It looks like everybody got it wrong, Well, everybody except Michael Moore, he seemed to have a handle on this election. He didn’t underestimate President-Elect Donald Trump’s outsider appeal.
Look, I ain’t nowhere smart enough to figured this one out. And I don’t want to just say the everything will be OK. I don’t know that it will. I worry about plenty of the possibilities of a Trump Presidency, most notable is how will science fair and how will this effect the world’s fight against climate change.
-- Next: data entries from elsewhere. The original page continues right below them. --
(** * Wobble background estimation and Li&Ma significance

    A shallow embedding of the analysis code of
    [notebooks/DL1stereo_to_DL4/Step2_check_signal_from_dl2.ipynb]:
    the observation-time computation, the per-observation theta² assignment
    loop and the ON/OFF excess and significance calculation.

    Conventions.
    - The event table [event_data_mean] is a list of rows in index order.
    - Timestamps of the observation-time computation are exact rationals.
    - Counts are natural numbers; [alpha], the excess and the significance
      are real numbers.
    - Functions imported from other packages ([SkyCoord.separation],
      [calculate_off_coordinates], [Series.mean]) are parameters of the
      theta² section; [OffRegions] and [Significance] give the OFF-region
      generator and the significance as the specification describes them,
      over the real numbers. *)

From Stdlib Require Import QArith Reals Lia.
From Stdlib Require Lra Lqa RNsatz.
From stdpp Require Import gmap strings list fin_maps pretty sorting.

(** ** The event table *)

(** One row of [event_data_mean]: the index levels [(obs_id, event_id)], the
    DL2 columns the notebook reads, and every further column (the theta²
    columns are created by assignment) in [cols].  [F] is the type of a cell. *)
Record Row (F : Type) : Type := mkRow {
  obs_id : Z;
  event_id : Z;
  reco_ra : F;
  reco_dec : F;
  reco_energy : F;
  gammaness : F;
  combo_type : Z;
  pointing_ra : F;
  pointing_dec : F;
  timestamp : F;
  cols : gmap string F
}.

Arguments mkRow {F}.
Arguments obs_id {F}.
Arguments event_id {F}.
Arguments reco_ra {F}.
Arguments reco_dec {F}.
Arguments reco_energy {F}.
Arguments gammaness {F}.
Arguments combo_type {F}.
Arguments pointing_ra {F}.
Arguments pointing_dec {F}.
Arguments timestamp {F}.
Arguments cols {F}.

(** [np.unique(a)]: the sorted distinct values. *)
Definition np_unique (a : list Z) : list Z := merge_sort Z.le (remove_dups a).

(** ** Observation time *)

Module Livetime.

Local Open Scope Q_scope.

(** [np.diff(a)]: [out[i] = a[i+1] - a[i]]. *)
Fixpoint np_diff (a : list Q) : list Q :=
  match a with
  | x :: (y :: _) as rest => (y - x) :: np_diff rest
  | _ => []
  end.

(** [a.sum()]. *)
Definition np_sum (a : list Q) : Q := foldr Qplus 0 a.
I advised my listener, “Let’s not just say things will be OK. Let’s do everything we can to make sure things are going to be OK.”
After I did what I could to assuage fears, I played a bit of a song by ABBA. I put to you that it is impossible to feel anything but serene when listening to this song:
These Were Cool!
I chatted briefly about the old voting booths and how much I liked them, although I only got to use one once. I just thought the pulling the level to close the curtain was such an awesome thing. I’m not sure why they’re not used any more, but such is progress, I guess.
|AP photo/Eddie Adams|
You can read more about the incident here.
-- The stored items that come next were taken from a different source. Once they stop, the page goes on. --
(** * Tax sale states: extraction and workbook synthesis

    A shallow embedding of [src/tax_sale_states.py]: the theme patch and
    the container repair of [WorkbookController], the sheet that
    [create_workbook] builds, and the record extraction of
    [TaxSaleStates].

    Conventions.
    - A Python [str] is a [string]; every character stands for one code
      point below 256.
    - A Python [dict] is an insertion-ordered association list
      (module [PyDict]): assigning to a present key keeps its position.
    - Code that can raise returns a [result]; the exception is a value.
    - Third-party engines (the HTML tree, the sheet, the archive) are
      modelled by the part of their behaviour the source relies on; each
      such definition says so. *)

From Stdlib Require Import List Arith NArith Lia Bool Ascii String.
From Stdlib Require Import DecimalString Permutation.
Import ListNotations.

Local Open Scope list_scope.
Local Open Scope string_scope.

(** ** Exceptions *)

Inductive exn : Type :=
| IndexError
| AttributeError
| KeyError
| ValueError
| IllegalCharacterError
| RuntimeError
| NotImplementedError
| BadZipFile
| ParserRejectedMarkup.

Inductive result (A : Type) : Type :=
| Ok (a : A)
| Raise (e : exn).

Arguments Ok {A} a.
Arguments Raise {A} e.

Definition bind {A B : Type} (m : result A) (k : A -> result B) : result B :=
  match m with
  | Ok a => k a
  | Raise e => Raise e
  end.

Notation "x <- m ;; k" := (bind m (fun x => k))
  (at level 61, m at next level, right associativity).

(** ** Python strings *)

Module PyStr.

Definition dquote : string := String "034"%char EmptyString.

Fixpoint drop (n : nat) (s : string) : string :=
  match n, s with
  | O, _ => s
  | S _, EmptyString => EmptyString
  | S k, String _ rest => drop k rest
  end.

Fixpoint has_char (a : ascii) (s : string) : bool :=
  match s with
  | EmptyString => false
  | String c rest => Ascii.eqb c a || has_char a rest
  end.

(** [str.replace(old, new)] for a non-empty [old], as at every call
    site of the source: a scan from the left that, at an occurrence of
    [old], emits [new] and skips the occurrence. [skip] counts the
    characters of the current occurrence still to pass. *)
Fixpoint replace_from (old new : string) (skip : nat) (s : string) : string :=
  match s with
  | EmptyString => EmptyString
  | String c rest =>
      match skip with
      | S k => replace_from old new k rest
      | O =>
          if prefix old s
          then new ++ replace_from old new (String.length old - 1) rest
          else String c (replace_from old new 0 rest)
      end
  end.

Definition replace (old new s : string) : string := replace_from old new 0 s.

(** Whitespace of [str.strip()] among the code points below 256:
    0x09-0x0D, 0x1C-0x20, 0x85 and 0xA0. *)
Definition is_space (c : ascii) : bool :=
  let n := nat_of_ascii c in
  (((9 <=? n) && (n <=? 13)) || ((28 <=? n) && (n <=? 32))
   || (n =? 133) || (n =? 160))%nat.

Fixpoint lstrip_by (p : ascii -> bool) (s : string) : string :=
  match s with
  | EmptyString => EmptyString
  | String c rest => if p c then lstrip_by p rest else s
  end.

Fixpoint rstrip_by (p : ascii -> bool) (s : string) : string :=
  match s with
  | EmptyString => EmptyString
  | String c rest =>
      match rstrip_by p rest with
      | EmptyString => if p c then EmptyString else String c EmptyString
      | kept => String c kept
      end
  end.

Definition lstrip (s : string) : string := lstrip_by is_space s.
Definition rstrip (s : string) : string := rstrip_by is_space s.
Definition strip (s : string) : string := lstrip (rstrip s).

(** [s.rstrip(chars)] with a one-character [chars]. *)
Definition rstrip_char (a : ascii) (s : string) : string :=
  rstrip_by (Ascii.eqb a) s.

Definition removeprefix (p s : string) : string :=
  if prefix p s then drop (String.length p) s else s.

(** [s[:n]] *)
Fixpoint take (n : N) (s : string) : string :=
  match s with
  | EmptyString => EmptyString
  | String c rest =>
      if (n =? 0)%N then EmptyString else String c (take (N.pred n) rest)
  end.

(** [s in l] on a list of strings. *)
Definition str_in (s : string) (l : list string) : bool :=
  existsb (String.eqb s) l.

(** [str(n)] for a non-negative integer. *)
Definition of_nat (n : nat) : string := NilEmpty.string_of_uint (Nat.to_uint n).

End PyStr.

(** ** Python dictionaries *)

Module PyDict.

Section Dict.
Context {K V : Type}.
Variable eqb : K -> K -> bool.

Definition dict : Type := list (K * V).

Fixpoint get (k : K) (d : dict) : option V :=
  match d with
  | [] => None
  | (k', v) :: rest => if eqb k k' then Some v else get k rest
  end.

(** [k in d] *)
Definition mem (k : K) (d : dict) : bool :=
  match get k d with
  | Some _ => true
  | None => false
  end.

(** [d[k] = v]: a present key keeps its place, a new one goes last. *)
Fixpoint set (k : K) (v : V) (d : dict) : dict :=
  match d with
  | [] => [(k, v)]
  | (k', v') :: rest =>
      if eqb k k' then (k', v) :: rest else (k', v') :: set k v rest
  end.

Definition keys (d : dict) : list K := map fst d.
Definition values (d : dict) : list V := map snd d.

(** The items of [e] assigned into [d] in order, as a dict display
    [{..., **e, ...}] does. *)
Definition update (d e : dict) : dict :=
  fold_left (fun acc kv => set (fst kv) (snd kv) acc) e d.

End Dict.

End PyDict.

Definition str_dict (V : Type) : Type := @PyDict.dict string V.

(** ** WorkbookController: the theme patch *)

Module Theme.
Weird Choices In Censorship
It’s not exactly censorship, it’s just cutting out the swearing. But sometimes what gets censored or cleaned up and what doesn‘t has me scratching my head.
The first example was from a video by Arnold Schwarzenegger attempting to get viewers to battle climate change. Try as I might, I can’t find that video, so I can’t link to it. You’ll just have to take my word that I actually saw this and that I wasn’t hallucinating.
In the video, the former CA governor said “bullshit” more than once. Each time he did, the English subtitles showed the word as: bullsh t. There was no attempt to clear up the audio. Apparently, the hearing impaired don’t like swearing.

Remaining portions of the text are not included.